*** Data supplied ***

(* ===== verification/Sending.v ===== *)
(** Sending and searching leave sessions alone: the operations of [Send] and the
    searches of [World] do not go wrong, and change at most the network, the
    persistent store, times and the current elements of lists. *)
From S2P Require Import Prelude ListSpec Packet SocketBuffer Socket World Persistence Send Store Session Protocol Memory.

Module Sending.
Import Packet SocketBuffer Socket World Persistence Send Store Session Protocol Memory.

#[local] Arguments zlen : simpl never.

Section sending.
Context {K PS : Type} `{Kernel K}.
Implicit Types (w : world K PS) (x : Clients PS).
Abbreviation P := (M (world K PS)).

(** [m] does not go wrong from [w], and is quiet. *)
Definition quiets {A} (w : world K PS) (m : P A) : Prop :=
  exists a w', m w = Some (a, w') /\ quiet w w'.

Lemma quiets_ret {A} w (a : A) : quiets w (mret a).
Proof. by exists a, w. Qed.

Lemma quiets_bind {A B} w (m : P A) (f : A -> P B) :
  quiets w m -> (forall a w', quiet w w' -> quiets w' (f a)) -> quiets w (m ≫= f).
Proof.
  intros (a & w1 & E & Q) Hf. destruct (Hf a w1 Q) as (b & w2 & E2 & Q2).
  exists b, w2. mstep E. split; [done|by etrans].
Qed.

(** The value bound is known. *)
Lemma quiets_step {A B} w (m : P A) (f : A -> P B) a w' :
  m w = Some (a, w') -> quiet w w' -> quiets w' (f a) -> quiets w (m ≫= f).
Proof.
  intros E Q (b & w2 & E2 & Q2). exists b, w2. mstep E. split; [done|by etrans].
Qed.

Lemma quiets_load {A B} w (g : world K PS -> option A) (f : A -> P B) a :
  g w = Some a -> quiets w (f a) -> quiets w (load g ≫= f).
Proof. intros E. apply quiets_step; [|done]. unfold load. by rewrite E. Qed.

Lemma quiets_client {B} w c x (f : Clients PS -> P B) :
  w_cl w !! c = Some x -> quiets w (f x) -> quiets w (client c ≫= f).
Proof. intros E. by apply quiets_load. Qed.

(** Reads of the state. *)
Lemma client_eq w c x : w_cl w !! c = Some x -> client c w = Some (x, w).
Proof. intros E. unfold client, load. by rewrite E. Qed.
Lemma message_eq w m v : w_msgs w !! m = Some v -> message m w = Some (v, w).
Proof. intros E. unfold message, load. by rewrite E. Qed.
Lemma publication_eq w p v : w_pubs w !! p = Some v -> publication p w = Some (v, w).
Proof. intros E. unfold publication, load. by rewrite E. Qed.

Lemma quiets_when w (b : bool) (m : P unit) : quiets w m -> quiets w (when b m).
Proof. destruct b; [done|]. intros. by exists tt, w. Qed.

Lemma quiet_net w n : quiet w (set_net n w).
Proof. split; try done. by destruct 1. Qed.
Lemma quiet_ps w s : quiet w (set_ps s w).
Proof. split; try done. by destruct 1. Qed.

Lemma quiets_onet {A} w (m : M (net K) A) :
  (exists a n, m (w_net w) = Some (a, n)) -> quiets w (onet m).
Proof.
  intros (a & n & E). exists a, (set_net n w). unfold onet, zoom. rewrite E. split; [done|apply quiet_net].
Qed.

Lemma quiets_ops {A} w (f : PS -> A * PS) : quiets w (ops f).
Proof.
  unfold quiets, ops. destruct (f (w_ps w)) as [a s]. exists a, (set_ps s w). split; [done|apply quiet_ps].
Qed.

(** Replacing a client by one with the same normal form. *)
Lemma quiet_cl w c x x' :
  w_cl w !! c = Some x -> cnorm x' = cnorm x ->
  LSpec.wf (c_inboundMsgs x') -> LSpec.wf (c_outboundMsgs x') -> LSpec.wf (c_messageQueue x') ->
  quiet w (set_cl (<[c := x']> (w_cl w)) w).
Proof.
  intros Hx E W1 W2 W3. split; try done.
  - intros [H1 H2 H3 H4 H5 H6 H7].
    assert (HH : forall (g : Clients PS -> clist loc), LSpec.wf (g x') -> (forall c x, w_cl w !! c = Some x -> LSpec.wf (g x)) ->
      forall c0 x0, <[c:=x']> (w_cl w) !! c0 = Some x0 -> LSpec.wf (g x0)).
    { intros g Hg Hall c0 x0. rewrite lookup_insert_Some. intros [[-> ->]|[_ ?]]; [done|by eapply Hall]. }
    split; simpl; try done; by apply HH.
  - simpl. rewrite fmap_insert. apply insert_id. by rewrite lookup_fmap, Hx, E.
Qed.

Lemma quiets_stamp w c (f : Z -> networkHandles -> networkHandles) x :
  w_cl w !! c = Some x -> wfs w -> (forall t n, nh_socket (f t n) = nh_socket n) ->
  quiets w (t ← time; upd_client c (fun x => set_cnet (f t (c_net x)) x)).
Proof.
  intros Hx W Hf. unfold quiets, time, onet, zoom, sys, upd_client. unfold mbind at 1, M_bind.
  destruct (k_time (n_k (w_net w))) as [t k] eqn:Ek.
  set (n := Net _ _ k). set (w1 := set_net n w). change (w_cl w1) with (w_cl w). rewrite Hx.
  eexists _, _. split; [reflexivity|]. etrans; [apply (quiet_net w n)|].
  apply (quiet_cl w1 c x); [done| |exact (wfs_in w W c x Hx)|exact (wfs_out w W c x Hx)|exact (wfs_queue w W c x Hx)].
  unfold cnorm. simpl. by rewrite Hf.
Qed.

Lemma quiets_stamp_sent w c x : w_cl w !! c = Some x -> wfs w -> quiets w (stamp_sent c).
Proof. intros. by eapply quiets_stamp. Qed.
Lemma quiets_stamp_received w c x : w_cl w !! c = Some x -> wfs w -> quiets w (stamp_received c).
Proof. intros. by eapply quiets_stamp. Qed.

(** Searches. *)
Lemma wf_with_cur {A} (l : clist A) a : LSpec.wf l -> a ∈ LSpec.addrs l -> LSpec.wf (LSpec.with_cur (Some a) l).
Proof. intros [? ? ?] Ha. split; simpl; try done. by intros b [= <-]. Qed.

Lemma quiets_find_client w sock c x :
  wfs w -> at_socket w sock c x ->
  exists w', find_client sock w = Some (c, w') /\ quiet w w' /\ w_net w' = w_net w /\ w_ps w' = w_ps w /\
    w_cl w' = w_cl w.
Proof.
  intros W [H1 H2 H3 H4]. unfold find_client.
  destruct (LSpec.find_item_cases (clientSocketCompare w sock) (w_clients w) (wfs_clients w W))
    as [[-> Hn]|(k1 & a & y & k2 & Ei & Hy & -> & Ec)].
  - exfalso. rewrite Forall_forall in Hn. specialize (Hn c H1). unfold clientSocketCompare in Hn.
    rewrite H2, H3, Z.eqb_refl in Hn. done.
  - cbn [mbind option_bind]. change (LSpec.elem_content (LSpec.with_cur (Some a) (w_clients w)) a)
      with (LSpec.elem_content (w_clients w) a).
    rewrite Ec. cbn [mbind option_bind]. assert (y = c) as ->.
    { apply H4; [|done]. rewrite (LSpec.contents_mid _ _ _ _ _ Ei). apply elem_of_app. right. constructor. }
    eexists. split; [reflexivity|]. split; [|done]. split; try done. intros [? ? ? ? ? ? ?]. split; try done.
    apply wf_with_cur; [done|]. unfold LSpec.addrs. rewrite Ei, fmap_app, fmap_cons. apply elem_of_app. right. constructor.
Qed.

(** [c] is found by its socket. *)
Record ready w (c : loc) x : Prop := {
  r_wf : wfs w;
  r_at : at_socket w (nh_socket (c_net x)) c x }.

Lemma ready_client w c x : ready w c x -> w_cl w !! c = Some x.
Proof. intros R. apply (as_client _ _ _ _ (r_at _ _ _ R)). Qed.

Lemma quiet_ready w w' c x : quiet w w' -> ready w c x -> exists x', ready w' c x' /\ csim x x'.
Proof.
  intros Q [W A]. destruct (quiet_at_socket _ _ _ _ _ Q A) as (x' & A' & C).
  exists x'. split; [|done]. split; [by apply (q_wf _ _ Q)|]. by rewrite (cs_socket _ _ C).
Qed.

Lemma key_ok stem n :
  (String.length stem <= 3)%nat -> 0 <= n <= MAX_MSG_ID -> sprintf_key stem n = Some (stem +:+ pretty n).
Proof.
  intros Hs Hn. apply sprintf_key_Some. unfold MAX_MSG_ID in Hn.
  destruct (pretty_length n 5 ltac:(lia) ltac:(lia)) as [Hl _]. specialize (Hl ltac:(lia)).
  unfold MAX_KEY_LENGTH. lia.
Qed.

Lemma quiets_put w c x buf0 bufs htype msgId scr :
  ready w c x -> 0 <= msgId <= MAX_MSG_ID ->
  scr = 1 \/ scr = 0 /\ (htype = PUBREL \/ htype = PUBLISH) ->
  quiets w (MQTTPersistence_put (nh_socket (c_net x)) buf0 bufs htype msgId scr).
Proof.
  intros R Hid Hs. unfold MQTTPersistence_put.
  destruct (quiets_find_client w _ c x (r_wf _ _ _ R) (r_at _ _ _ R)) as (w1 & E & Q & _).
  apply (quiets_step _ _ _ _ _ E Q). destruct (quiet_ready _ _ _ _ Q R) as (x1 & R1 & C1).
  apply (quiets_client _ _ x1); [by apply ready_client|].
  destruct (c_persistence x1) as [per|]; [|apply quiets_ret].
  assert (exists key, (if scr =? 1 then sprintf_key PERSISTENCE_PUBLISH_RECEIVED msgId
        else if scr =? 0 then
          if htype =? PUBREL then sprintf_key PERSISTENCE_PUBREL msgId
          else if htype =? PUBLISH then sprintf_key PERSISTENCE_PUBLISH_SENT msgId
          else None
        else None) = Some key) as (key & Ek).
  { destruct Hs as [->|[-> [->| ->]]]; simpl; rewrite key_ok by (done || (vm_compute; lia)); eauto. }
  apply (quiets_load _ _ _ key); [done|]. apply quiets_ops.
Qed.

Lemma find_int_total (n : net K) get set v : exists a n', find_int get set v n = Some (a, n').
Proof. unfold find_int, sockets, zoom. destruct (LSpec.find_item _ _) as [r l]. eauto. Qed.

Lemma noPendingWrites_total (n : net K) s : exists a n', Socket_noPendingWrites s n = Some (a, n').
Proof.
  unfold Socket_noPendingWrites. destruct (find_int_total n write_pending set_write_pending s) as (a & n' & E).
  mstep E. by eexists _, _.
Qed.

Lemma putdatas_total (n : net K) s buf0 bufs frees :
  zlen bufs <= 4 -> exists a n', Socket_putdatas s buf0 bufs frees n = Some (a, n').
Proof.
  intros Hb. unfold Socket_putdatas. destruct (noPendingWrites_total n s) as (np & n1 & E). mstep E.
  destruct np; simpl; [|by eexists _, _].
  destruct (Z.ltb_spec 4 (zlen bufs)); [lia|]. unfold Socket_writev, sys.
  unfold mbind, M_bind. destruct (k_writev s (buf0 :: bufs) (n_k n1)) as [[errno|m] k].
  - repeat case_match; simplify_eq/=; eexists _, _; reflexivity.
  - repeat case_match; simplify_eq/=; eexists _, _; reflexivity.
Qed.

Lemma quiets_putdatas w s buf0 bufs frees :
  zlen bufs <= 4 -> quiets w (onet (Socket_putdatas s buf0 bufs frees)).
Proof. intros. by apply quiets_onet, putdatas_total. Qed.

(** The end of both send functions. *)
Lemma quiets_sending w c x buf0 bufs frees :
  ready w c x -> zlen bufs <= 4 ->
  quiets w (rc ← onet (Socket_putdatas (nh_socket (c_net x)) buf0 bufs frees);
            when (rc =? TCPSOCKET_COMPLETE) (stamp_sent c);; mret rc).
Proof.
  intros R Hb. apply quiets_bind; [by apply quiets_putdatas|]. intros rc w1 Q1.
  destruct (quiet_ready _ _ _ _ Q1 R) as (x1 & R1 & _).
  apply quiets_bind; [|intros; apply quiets_ret].
  apply quiets_when. eapply quiets_stamp_sent; [by apply ready_client|apply R1].
Qed.

Lemma quiets_send w c x header buffer free :
  ready w c x ->
  (hdr_type header = PUBREL -> exists msgid, readInt buffer 0 = Some (msgid, 2) /\ 0 <= msgid <= MAX_MSG_ID) ->
  quiets w (MQTTPacket_send c header buffer free).
Proof.
  intros R Hr. unfold MQTTPacket_send. apply (quiets_client _ _ x); [by apply ready_client|].
  assert (Hb : zlen [buffer] <= 4) by done.
  destruct (Z.eqb_spec (hdr_type header) PUBREL) as [E|E].
  - destruct (Hr E) as (msgid & Er & Hid). apply quiets_bind.
    + apply (quiets_load _ _ _ (msgid, 2)); [done|]. apply quiets_bind; [|intros; apply quiets_ret].
      apply (quiets_put _ c); [done|done|]. right. split; [done|by left].
    + intros _ w1 Q1. destruct (quiet_ready _ _ _ _ Q1 R) as (x1 & R1 & C1). rewrite <- (cs_socket _ _ C1).
      by apply quiets_sending.
  - apply quiets_bind; [apply quiets_ret|]. intros _ w1 Q1.
    destruct (quiet_ready _ _ _ _ Q1 R) as (x1 & R1 & C1). rewrite <- (cs_socket _ _ C1).
    by apply quiets_sending.
Qed.

Lemma quiets_sends w c x header buffers frees :
  ready w c x -> zlen buffers <= 4 ->
  (hdr_type header = PUBLISH -> hdr_qos header <> 0 -> exists b msgid,
     buffers !! 2%nat = Some b /\ readInt b 0 = Some (msgid, 2) /\ 0 <= msgid <= MAX_MSG_ID) ->
  quiets w (MQTTPacket_sends c header buffers frees).
Proof.
  intros R Hb Hr. unfold MQTTPacket_sends, putdatas, socket_transport. apply (quiets_client _ _ x); [by apply ready_client|].
  destruct ((hdr_type header =? PUBLISH) && negb (hdr_qos header =? 0)) eqn:E.
  - apply andb_true_iff in E as [E1%Z.eqb_eq E2%negb_true_iff%Z.eqb_neq].
    destruct (Hr E1 E2) as (b & msgid & Eb & Er & Hid). apply quiets_bind.
    + apply (quiets_load _ _ _ b); [done|]. apply (quiets_load _ _ _ (msgid, 2)); [done|].
      apply quiets_bind; [|intros; apply quiets_ret].
      apply (quiets_put _ c); [done|done|]. right. split; [done|by right].
    + intros _ w1 Q1. destruct (quiet_ready _ _ _ _ Q1 R) as (x1 & R1 & C1). rewrite <- (cs_socket _ _ C1).
      by apply quiets_sending.
  - apply quiets_bind; [apply quiets_ret|]. intros _ w1 Q1.
    destruct (quiet_ready _ _ _ _ Q1 R) as (x1 & R1 & C1). rewrite <- (cs_socket _ _ C1).
    by apply quiets_sending.
Qed.

Lemma run_write_int n : run_write 2 (writeInt n) = Some (int_bytes n).
Proof. by apply (writes_run _ _ _ (writes_int n)). Qed.

Lemma readInt_int_bytes n : 0 <= n <= MAX_MSG_ID -> readInt (int_bytes n) 0 = Some (n, 2).
Proof.
  unfold MAX_MSG_ID. intros. rewrite int_bytes_u16 by lia. unfold readInt. simpl. do 2 f_equal. zdm.
Qed.

Lemma ack_header_type type dup : 0 <= type < 16 -> hdr_type (ack_header_byte type dup) = type.
Proof.
  intros Ht. unfold ack_header_byte, hdr_type, set_qos, set_dup, set_type.
  case_match; rewrite ?get_set_bits_other, get_set_bits by lia; rewrite Z.mod_small; lia.
Qed.

Lemma quiets_ack w c x type msgid dup :
  ready w c x -> 0 <= type < 16 -> 0 <= msgid <= MAX_MSG_ID ->
  quiets w (MQTTPacket_send_ack type msgid dup c).
Proof.
  intros R Ht Hid. unfold MQTTPacket_send_ack. apply (quiets_load _ _ _ (int_bytes msgid)); [apply run_write_int|].
  apply (quiets_send _ _ x); [done|]. intros _. exists msgid. split; [by apply readInt_int_bytes|done].
Qed.

Lemma quiets_header_only w c x header :
  ready w c x -> hdr_type header <> PUBREL -> quiets w (MQTTPacket_send c header [] 0).
Proof. intros R Hh. by apply (quiets_send _ _ x). Qed.

Lemma quiets_publish w c x pack dup qos retained topic :
  ready w c x -> pb_topic pack = Some topic -> 0 <= pb_payloadlen pack <= zlen (pb_payload pack) ->
  0 <= qos < 4 -> (0 < qos -> 0 <= pb_msgId pack <= MAX_MSG_ID) ->
  quiets w (MQTTPacket_send_publish pack dup qos retained c).
Proof.
  intros R Ht Hp Hq Hid. unfold MQTTPacket_send_publish. apply (quiets_load _ _ _ topic); [done|].
  set (payload := take (Z.to_nat (pb_payloadlen pack)) (pb_payload pack)).
  apply (quiets_load _ _ _ payload).
  { unfold subz. rewrite bool_decide_true by lia. done. }
  unfold publish_buffers. rewrite run_write_int. cbn [mbind option_bind].
  destruct (Z.ltb_spec 0 qos) as [Hpos|Hz].
  - rewrite run_write_int. cbn [mbind option_bind]. eapply quiets_load; [reflexivity|].
    apply (quiets_sends _ _ x); [done|done|]. intros _ _. exists (int_bytes (pb_msgId pack)), (pb_msgId pack).
    split; [done|]. split; [by apply readInt_int_bytes, Hid|by apply Hid].
  - eapply quiets_load; [reflexivity|]. apply (quiets_sends _ _ x); [done|done|].
    intros _ Hh. exfalso. apply Hh. assert (qos = 0) as -> by lia.
    unfold publish_header, hdr_qos, set_retain, set_qos. rewrite get_set_bits_other, get_set_bits by lia. done.
Qed.
End sending.
End Sending.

***

## What is being asked
Write out, from the lines above, only those from the line with "Lemma quiet_ps w s : quiet w (set_ps s w)." to the line with "- intros [H1 H2 H3 H4 H5 H6 H7].", exactly as given, including the first and the last.

## Written answer
Lemma quiet_ps w s : quiet w (set_ps s w).
Proof. split; try done. by destruct 1. Qed.

Lemma quiets_onet {A} w (m : M (net K) A) :
  (exists a n, m (w_net w) = Some (a, n)) -> quiets w (onet m).
Proof.
  intros (a & n & E). exists a, (set_net n w). unfold onet, zoom. rewrite E. split; [done|apply quiet_net].
Qed.

Lemma quiets_ops {A} w (f : PS -> A * PS) : quiets w (ops f).
Proof.
  unfold quiets, ops. destruct (f (w_ps w)) as [a s]. exists a, (set_ps s w). split; [done|apply quiet_ps].
Qed.

(** Replacing a client by one with the same normal form. *)
Lemma quiet_cl w c x x' :
  w_cl w !! c = Some x -> cnorm x' = cnorm x ->
  LSpec.wf (c_inboundMsgs x') -> LSpec.wf (c_outboundMsgs x') -> LSpec.wf (c_messageQueue x') ->
  quiet w (set_cl (<[c := x']> (w_cl w)) w).
Proof.
  intros Hx E W1 W2 W3. split; try done.
  - intros [H1 H2 H3 H4 H5 H6 H7].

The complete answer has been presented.